La prudencia frente al Gobierno del presidente Luis Abinader ha obligado a bajar el perfil. Ningún aspirante quiere ser visto como desleal, apresurado o conspirador mientras el oficialismo aún está en plena gestión. Pero esa prudencia pública contrasta con una intensa actividad interna, donde cada proyecto presidencial busca colocar sus cuadros en posiciones estratégicas dentro del proceso de renovación partidaria.
Lo que está en juego no es solo la próxima candidatura presidencial, sino el control del partido.
Los presidenciables han entendido que quien domine la estructura interna tendrá ventaja decisiva cuando llegue el momento de escoger al candidato. Por eso se libra ahora una lucha silenciosa por secretarías, direcciones, coordinaciones y posiciones clave que, aunque parezcan menores, son las que terminan definiendo el poder real.
El movimiento de fichas ya es visible.
El paso de Jean Luis Rodríguez apoyando a David Collado, cuando muchos lo consideraban cercano al sector de Hipólito Mejía, revela que las lealtades tradicionales se están moviendo y que los proyectos presidenciales están construyendo nuevas alianzas sin hacer ruido.
El caso de Alfredo Pacheco también resulta sintomático.
Es, sin duda, uno de los dirigentes de mayor peso político dentro del PRM, pero el mensaje que ha dejado entrever apunta a que podría desmontarse de cualquier proyecto presidencial, lo que abre espacios y reacomoda fuerzas en el tablero interno.
Mientras tanto, figuras como Gloria Reyes se mantienen bajo perfil, pero activas, aspirando a posiciones importantes dentro de la estructura, en un escenario donde los acuerdos internos pueden terminar siendo más determinantes que la popularidad mediática.
En ese mismo contexto, la coordinadora del proyecto de Eduardo “Yayo” Sanz Lovatón se mantiene como una pieza clave en las negociaciones para la secretaría general, lo que confirma que el director de Aduanas no solo trabaja su posicionamiento externo, sino que también ha construido una fortaleza interna que muchos subestiman.
Y aquí está el punto central.
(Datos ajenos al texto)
(** * dblp_crawler: the fetch-and-aggregate core

    A shallow embedding of [src/dblp_crawler.py]: the retrying fetcher
    [get_dblp_results], the record normalisation it performs on every hit,
    the artifact downloader [download_bibtex] and the nested loops of [main].

    Python values that come out of [response.json()] are dynamically typed,
    so they are kept as a [json] tree and every attribute access, subscript,
    iteration and conversion is a partial operation that may raise.  Effects
    (calls of [session.get], [time.sleep], [logging.*], file writes) are
    recorded as a chronological list of events; the only state that is read
    back is the number of [session.get] calls already made, which indexes the
    scripted behaviour of the session. *)

From Stdlib Require Import ZArith List String Ascii Bool Lia Sorted.
Import ListNotations.

Open Scope string_scope.
Open Scope list_scope.
Open Scope Z_scope.

Infix "+++" := String.append (at level 60, right associativity).

Set Warnings "-register-all".

(** ** Python values and exceptions *)

(** The objects produced by [json.loads]: [None], [bool], [int], [str],
    [list] and [dict].  A [dict] is kept as its list of items; a lookup takes
    the first binding of a key.  Numbers with a fractional part are not
    represented. *)
Inductive json : Type :=
| JNull
| JBool (b : bool)
| JNum (z : Z)
| JStr (s : string)
| JArr (items : list json)
| JObj (fields : list (string * json)).

(** The subclasses of [requests.exceptions.RequestException] that matter. *)
Inductive request_error : Type :=
| ConnectionError
| Timeout
| RetryError
| HTTPError (status : Z)
| JSONDecodeError
| OtherRequestError (detail : string).

Inductive exn : Type :=
| RequestException (e : request_error)
| KeyError (key : string)
| ValueError
| TypeError
| AttributeError
| OverflowError
| OSError.

Inductive result (A : Type) : Type :=
| Ok (a : A)
| Raise (e : exn).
El PRM está viviendo un proceso de reconfiguración de poder.
No es tiempo de discursos, es tiempo de estructuras.
No es momento de caravanas, es momento de cuadros.
No es etapa de campaña, es etapa de control interno.
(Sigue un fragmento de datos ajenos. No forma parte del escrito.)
(* ===== verification/Numeric.v ===== *)
(** * Numbers: the arithmetic the program runs on

    Every magnitude of the program is a Python [float] (or an [int] that
    meets a float in an operation).  The component files are written once,
    against the operations of the class [Number]; this file gives the class
    and its two instances:

    - [Q_Number]: exact rational arithmetic.  Decimal literals denote
      themselves, [math.pi] and [math.sqrt(2)] denote the rationals that
      their binary64 values are.  The algebraic theorems of the development
      are proved at this instance, up to [Qeq].
    - [Float_Number]: IEEE 754 binary64, the kernel's primitive floats, which
      is bit for bit what CPython computes with [+ - * /] and comparisons.
      It has no algebraic laws; it is used to run the program.

    The class also says when [x ** 2] raises [OverflowError]
    ([sq_overflows]: never on rationals, on doubles when the square of a
    finite number is infinite) and when an [int] operand of a float
    operation does ([of_Z_overflows]: never on rationals, on doubles from
    [2^1024 - 2^970] on, where the nearest double would be infinite);
    [pdiv], [ppow2], [pof_Z] and [pmin] are Python's division, square,
    conversion of an [int] and [min] with the exceptions they raise.

    [NumberOrder] states the laws of comparisons that the step function
    [min_weld_size] needs: some numbers are unordered (NaN) and fail every
    comparison; on the others [x <= y] fails exactly when [y < x].  The
    rationals satisfy them with no unordered number; the doubles satisfy
    them with [is_nan] ([FloatOrder.v]). *)

From Stdlib Require Import String Bool ZArith QArith Qminmax Lqa Floats.
From Stdlib Require Import Morphisms RelationClasses Setoid.
From S2P Require Import Prelude.

(** ** The operations *)

Class Number (F : Type) : Type := {
  nadd : F -> F -> F;
  nsub : F -> F -> F;
  nmul : F -> F -> F;
  ndiv : F -> F -> F;
  nltb : F -> F -> bool;
  nleb : F -> F -> bool;
  neqb : F -> F -> bool;
  (** a decimal literal of the source *)
  of_Q : Q -> F;
  (** an [int] operand, converted to [float] by the operation it meets *)
  of_Z : Z -> F;
  (** whether that conversion raises [OverflowError]: the [int] is too
      large to convert to [float] *)
  of_Z_overflows : Z -> bool;
  (** the integers a number represents exactly convert without error *)
  of_Z_small : forall z : Z, (Z.abs z <= 2 ^ 53)%Z -> of_Z_overflows z = false;
  (** [math.pi] *)
  math_pi : F;
  (** whether [x ** 2] raises [OverflowError]: the square of a finite
      number is not finite *)
  sq_overflows : F -> bool;
  (** [math.sqrt(2)] *)
  math_sqrt2 : F
}.

Arguments of_Q {F _} q%_Q.
Arguments of_Z {F _} z%_Z.
Arguments of_Z_overflows {F _} z%_Z.

Declare Scope num_scope.
Delimit Scope num_scope with num.
Notation "x + y" := (nadd x y) : num_scope.
Notation "x - y" := (nsub x y) : num_scope.
Notation "x * y" := (nmul x y) : num_scope.
Notation "x / y" := (ndiv x y) : num_scope.
Notation "x <? y" := (nltb x y) (at level 70, no associativity) : num_scope.
Notation "x <=? y" := (nleb x y) (at level 70, no associativity) : num_scope.
Notation "x =? y" := (neqb x y) (at level 70, no associativity) : num_scope.

(** [lit q] is the float literal written [q] in the source. *)
Abbreviation lit := of_Q (only parsing).

(** Python's true division: a zero divisor raises [ZeroDivisionError]. *)
Definition pdiv {F : Type} `{Number F} (x y : F) : result F :=
  if (y =? of_Z 0)%num then raise ZeroDivisionError else ret (x / y)%num.

(** Python's [x ** 2] on a float: the square, or [OverflowError] when the
    square of a finite number overflows (the product [x * x] itself would
    silently give an infinity). *)
Definition ppow2 {F : Type} `{Number F} (x : F) : result F :=
  if sq_overflows x then raise OverflowError else ret (x * x)%num.

(** An [int] operand [z] of a float operation, as in [x * z]: Python
    converts it to the nearest double, ties to even, and raises
    [OverflowError] ("int too large to convert to float") when no finite
    double is nearest. *)
Definition pof_Z {F : Type} `{Number F} (z : Z) : result F :=
  if of_Z_overflows z then raise OverflowError else ret (of_Z z).

(** Python's built-in [min(a, b)]: the first argument unless the second is
    strictly smaller. *)
Definition pmin {F : Type} `{Number F} (a b : F) : F :=
  if (b <? a)%num then b else a.

(** ** Exact rational arithmetic *)

Definition Qltb (x y : Q) : bool := negb (Qle_bool y x).

(** The rational that the binary64 constant [math.pi] is:
    [7074237752028440 * 2^-51]. *)
Definition Q_pi : Q := 884279719003555 # 281474976710656.

(** The rational that the binary64 result of [math.sqrt(2)] is:
    [6369051672525773 * 2^-52]. *)
Definition Q_sqrt2 : Q := 6369051672525773 # 4503599627370496.

#[export] Instance Q_Number : Number Q := {|
  nadd := Qplus;
  nsub := Qminus;
  nmul := Qmult;
  ndiv := Qdiv;
  nltb := Qltb;
  nleb := Qle_bool;
  neqb := Qeq_bool;
  of_Q := fun q => q;
  of_Z := inject_Z;
  of_Z_overflows := fun _ => false;
  of_Z_small := fun _ _ => eq_refl;
  sq_overflows := fun _ => false;
  math_pi := Q_pi;
  math_sqrt2 := Q_sqrt2
|}.

(** ** IEEE 754 binary64 *)

(** The double nearest to an integer, ties to even, as [PyLong_AsDouble]
    computes it for an integer of any size: [binary_normalize] rounds the
    integer mantissa at exponent zero. *)
Definition float_of_Z (z : Z) : float :=
  SF2Prim (binary_normalize prec emax z 0 false).

(** The least magnitude of an integer with no finite double nearest:
    [2^1024 - 2^970], half way between the largest double and [2^1024]
    (the tie goes to the even mantissa, which is the one that overflows). *)
Definition float_int_limit : Z := 2 ^ 1024 - 2 ^ 970.

(** [float(z)] raises [OverflowError] from [float_int_limit] on. *)
Definition float_of_Z_overflows (z : Z) : bool :=
  (float_int_limit <=? Z.abs z)%Z.

Lemma float_of_Z_small (z : Z) :
  (Z.abs z <= 2 ^ 53)%Z -> float_of_Z_overflows z = false.
Proof.
  intros Hz. apply Z.leb_gt. eapply Z.le_lt_trans; [exact Hz|]. reflexivity.
Qed.

(** A decimal literal [n/d] is read as the correctly rounded quotient of the
    two integers, which is the binary64 value nearest to the literal as long
    as both are below [2^53]; every literal of the source is. *)
Definition float_of_Q (q : Q) : float :=
  PrimFloat.div (float_of_Z (Qnum q)) (float_of_Z (Zpos (Qden q))).

#[export] Instance Float_Number : Number float := {|
  nadd := PrimFloat.add;
  nsub := PrimFloat.sub;
  nmul := PrimFloat.mul;
  ndiv := PrimFloat.div;
  nltb := PrimFloat.ltb;
  nleb := PrimFloat.leb;
  neqb := PrimFloat.eqb;
  of_Q := float_of_Q;
  of_Z := float_of_Z;
  of_Z_overflows := float_of_Z_overflows;
  of_Z_small := float_of_Z_small;
  sq_overflows := fun x =>
    PrimFloat.is_infinity (PrimFloat.mul x x) && negb (PrimFloat.is_infinity x);
  math_pi := 0x1.921fb54442d18p+1%float;
  math_sqrt2 := PrimFloat.sqrt 2%float
|}.

(** ** The law of a total order *)

Class NumberOrder (F : Type) `{Number F} : Type := {
  (** the numbers no comparison holds of *)
  unordered : F -> bool;
  nltb_unordered : forall x y : F, unordered x = true -> (x <? y)%num = false;
  nleb_unordered : forall x y : F, unordered y = true -> (x <=? y)%num = false;
  nleb_total : forall x y : F, unordered x = false -> unordered y = false ->
    (x <=? y)%num = negb (y <? x)%num
}.

Arguments NumberOrder F {_}.
Arguments unordered {F _ _} x.

(** ** Tactics *)

(** [num_unfold] exposes the operations of the instance at hand. *)
Ltac num_unfold :=
  cbn [nadd nsub nmul ndiv nltb nleb neqb of_Q of_Z of_Z_overflows
       sq_overflows math_pi math_sqrt2 Q_Number Float_Number] in *.

(** [q_inv_consts] replaces the inverse of every rational constant of the
    goal by its value, so that divisions by constants become linear. *)
Ltac q_inv_consts :=
  unfold Qdiv;
  repeat match goal with
  | |- context [Qinv (Qmake ?n ?d)] =>
      let v := eval vm_compute in (Qred (Qinv (Qmake n d))) in
      setoid_replace (Qinv (Qmake n d)) with v by reflexivity
  end.

(** ** Facts of the rational instance *)

(** A rational square never overflows. *)
Lemma ppow2_Q (x : Q) : ppow2 x = Ok (x * x)%Q.
Proof. reflexivity. Qed.

(** Every integer is a rational. *)
Lemma pof_Z_Q (z : Z) : pof_Z z = Ok (inject_Z z).
Proof. reflexivity. Qed.


Lemma Qltb_lt (x y : Q) : Qltb x y = true <-> x < y.
Proof.
  unfold Qltb. rewrite negb_true_iff, <- not_true_iff_false, Qle_bool_iff.
  split; [apply Qnot_le_lt | apply Qlt_not_le].
Qed.

Lemma Qltb_ge (x y : Q) : Qltb x y = false <-> y <= x.
Proof.
  unfold Qltb. rewrite negb_false_iff. apply Qle_bool_iff.
Qed.

Lemma Qleb_le (x y : Q) : Qle_bool x y = true <-> x <= y.
Proof. apply Qle_bool_iff. Qed.

Lemma Qleb_gt (x y : Q) : Qle_bool x y = false <-> y < x.
Proof.
  rewrite <- not_true_iff_false, Qle_bool_iff.
  split; [apply Qnot_le_lt | apply Qlt_not_le].
Qed.

Lemma Qeqb_eq (x y : Q) : Qeq_bool x y = true <-> x == y.
Proof. apply Qeq_bool_iff. Qed.

Lemma Qeqb_neq (x y : Q) : Qeq_bool x y = false <-> ~ x == y.
Proof. rewrite <- not_true_iff_false, Qeq_bool_iff. reflexivity. Qed.

#[export] Instance Qltb_Proper : Proper (Qeq ==> Qeq ==> eq) Qltb.
Proof.
  intros x x' Hx y y' Hy. unfold Qltb. now rewrite Hx, Hy.
Qed.

Lemma Qleb_negb_Qltb (x y : Q) : Qle_bool x y = negb (Qltb y x).
Proof. unfold Qltb. now rewrite negb_involutive. Qed.

(** The rationals are totally ordered: none is unordered. *)
#[export] Instance Q_NumberOrder : NumberOrder Q := {|
  unordered := fun _ => false;
  nltb_unordered := fun x y (H : false = true) =>
    match Bool.diff_false_true H return _ with end;
  nleb_unordered := fun x y (H : false = true) =>
    match Bool.diff_false_true H return _ with end;
  nleb_total := fun x y _ _ => Qleb_negb_Qltb x y
|}.

(** [q_bool] turns the boolean comparisons in the context and the goal into
    the propositions [lra] reads. *)
Ltac q_bool :=
  num_unfold;
  repeat match goal with
  | H : Qltb _ _ = true |- _ => apply Qltb_lt in H
  | H : Qltb _ _ = false |- _ => apply Qltb_ge in H
  | H : Qle_bool _ _ = true |- _ => apply Qleb_le in H
  | H : Qle_bool _ _ = false |- _ => apply Qleb_gt in H
  | H : Qeq_bool _ _ = true |- _ => apply Qeqb_eq in H
  | H : Qeq_bool _ _ = false |- _ => apply Qeqb_neq in H
  | |- Qltb _ _ = true => apply Qltb_lt
  | |- Qltb _ _ = false => apply Qltb_ge
  | |- Qle_bool _ _ = true => apply Qleb_le
  | |- Qle_bool _ _ = false => apply Qleb_gt
  | |- Qeq_bool _ _ = true => apply Qeqb_eq
  | |- Qeq_bool _ _ = false => apply Qeqb_neq
  end.

(** Division in [Q] never raises on a non-zero divisor, and always raises on
    a zero one. *)
Lemma pdiv_Q_ok (x y : Q) : ~ y == 0 -> pdiv x y = Ok (x / y)%Q.
Proof.
  intros Hy. unfold pdiv. num_unfold.
  destruct (Qeq_bool y (inject_Z 0)) eqn:E; [|reflexivity].
  q_bool. contradiction.
Qed.

Lemma pdiv_Q_zero (x y : Q) : y == 0 -> pdiv x y = Err ZeroDivisionError.
Proof.
  intros Hy. unfold pdiv. num_unfold.
  destruct (Qeq_bool y (inject_Z 0)) eqn:E; [reflexivity|].
  q_bool. contradiction.
Qed.

#[export] Instance pdiv_Q_Proper :
  Proper (Qeq ==> Qeq ==> res_rel Qeq) (@pdiv Q _).
Proof.
  intros x x' Hx y y' Hy. unfold pdiv. num_unfold.
  rewrite <- Hy.
  destruct (Qeq_bool y (inject_Z 0)); simpl; [reflexivity|].
  now rewrite Hx, Hy.
Qed.

(** Products and quotients of non-zero rationals are non-zero. *)
Lemma Qmult_nonzero (x y : Q) : ~ x == 0 -> ~ y == 0 -> ~ x * y == 0.
Proof.
  intros Hx Hy H. apply Qmult_integral in H. tauto.
Qed.

Lemma Qinv_nonzero (x : Q) : ~ x == 0 -> ~ / x == 0.
Proof.
  intros Hx H. apply Hx. rewrite <- (Qinv_involutive x), H. reflexivity.
Qed.

Lemma Qdiv_nonzero (x y : Q) : ~ x == 0 -> ~ y == 0 -> ~ x / y == 0.
Proof.
  intros Hx Hy. unfold Qdiv. apply Qmult_nonzero; [exact Hx | now apply Qinv_nonzero].
Qed.

(** [q_nonzero] proves that an expression built from products, quotients,
    non-zero constants and non-zero hypotheses is not zero. *)
Ltac q_nonzero :=
  num_unfold;
  repeat first [ apply Qdiv_nonzero | apply Qmult_nonzero ];
  first [ assumption | discriminate ].

(** [pmin] on [Q] is the minimum. *)
Lemma pmin_Q_min (a b : Q) : pmin a b == Qmin a b.
Proof.
  unfold pmin. num_unfold. destruct (Qltb b a) eqn:E; q_bool.
  - symmetry. apply Q.min_r. lra.
  - symmetry. apply Q.min_l. lra.
Qed.

Lemma pmin_Q_cases (a b : Q) :
  (b < a /\ pmin a b = b) \/ (a <= b /\ pmin a b = a).
Proof.
  unfold pmin. num_unfold. destruct (Qltb b a) eqn:E; q_bool; auto.
Qed.

#[export] Instance pmin_Q_Proper : Proper (Qeq ==> Qeq ==> Qeq) (@pmin Q _).
Proof.
  intros x x' Hx y y' Hy. now rewrite !pmin_Q_min, Hx, Hy.
Qed.

(** The two constants, to seven decimals. *)
Lemma Q_pi_bounds : 3.1415926 < Q_pi /\ Q_pi < 3.1415927.
Proof. split; reflexivity. Qed.

Lemma Q_sqrt2_bounds : 1.4142135 < Q_sqrt2 /\ Q_sqrt2 < 1.4142136.
Proof. split; reflexivity. Qed.

(** [Q_sqrt2] is the binary64 number nearest to the square root of two: its
    square is within [2^-51] of 2. *)
Lemma Q_sqrt2_square :
  2 - (1 # 2251799813685248) < Q_sqrt2 * Q_sqrt2 /\
  Q_sqrt2 * Q_sqrt2 < 2 + (1 # 2251799813685248).
Proof. split; reflexivity. Qed.

(** ** Facts of the binary64 instance *)

(** The literals of the source are read to the same binary64 values as
    Python reads them. *)
Lemma float_of_Q_literals :
  float_of_Q 0.45 = 0x1.ccccccccccccdp-2%float /\
  float_of_Q 0.75 = 0.75%float /\
  float_of_Q 2.4 = 0x1.3333333333333p+1%float /\
  float_of_Q 1.2 = 0x1.3333333333333p+0%float /\
  float_of_Q 0.125 = 0.125%float /\
  float_of_Q 0.063 = 0x1.020c49ba5e354p-4%float /\
  float_of_Q 0.60 = 0x1.3333333333333p-1%float /\
  float_of_Q 1.67 = 0x1.ab851eb851eb8p+0%float /\
  float_of_Q 0.707 = 0x1.69fbe76c8b439p-1%float.
Proof. repeat split; vm_compute; reflexivity. Qed.

(** Binary64 comparisons are not a total order: a NaN is neither below nor
    at least any number. *)
Lemma float_order_not_total :
  (nan <=? 0.25)%float = false /\ (0.25 <? nan)%float = false.
Proof. split; vm_compute; reflexivity. Qed.

(** The two instances of [math.sqrt(2)] and [math.pi] denote the same
    numbers. *)
Lemma float_constants_exact :
  Prim2SF (@math_pi float _) = S754_finite false 7074237752028440 (-51) /\
  Prim2SF (@math_sqrt2 float _) = S754_finite false 6369051672525773 (-52).
Proof. split; vm_compute; reflexivity. Qed.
Cuando concluya el proceso de renovación, el mapa político del oficialismo será muy distinto al que hoy se percibe en la superficie. Algunos que parecen fuertes podrían quedar debilitados, y otros que hoy se ven silenciosos podrían emerger con más poder del que muchos imaginan.
Hasta ahora, todo indica que Yayo Sanz, aun apareciendo en tercer lugar en el escenario público, ha logrado construir una base interna más sólida que varios de sus competidores, lo que podría convertirse en un factor determinante cuando llegue la verdadera competencia.
En política, el poder no siempre se ve…
pero siempre se siente. Y en el PRM, el poder se está moviendo. Sin ruido. Sin cámaras. Sin avisar.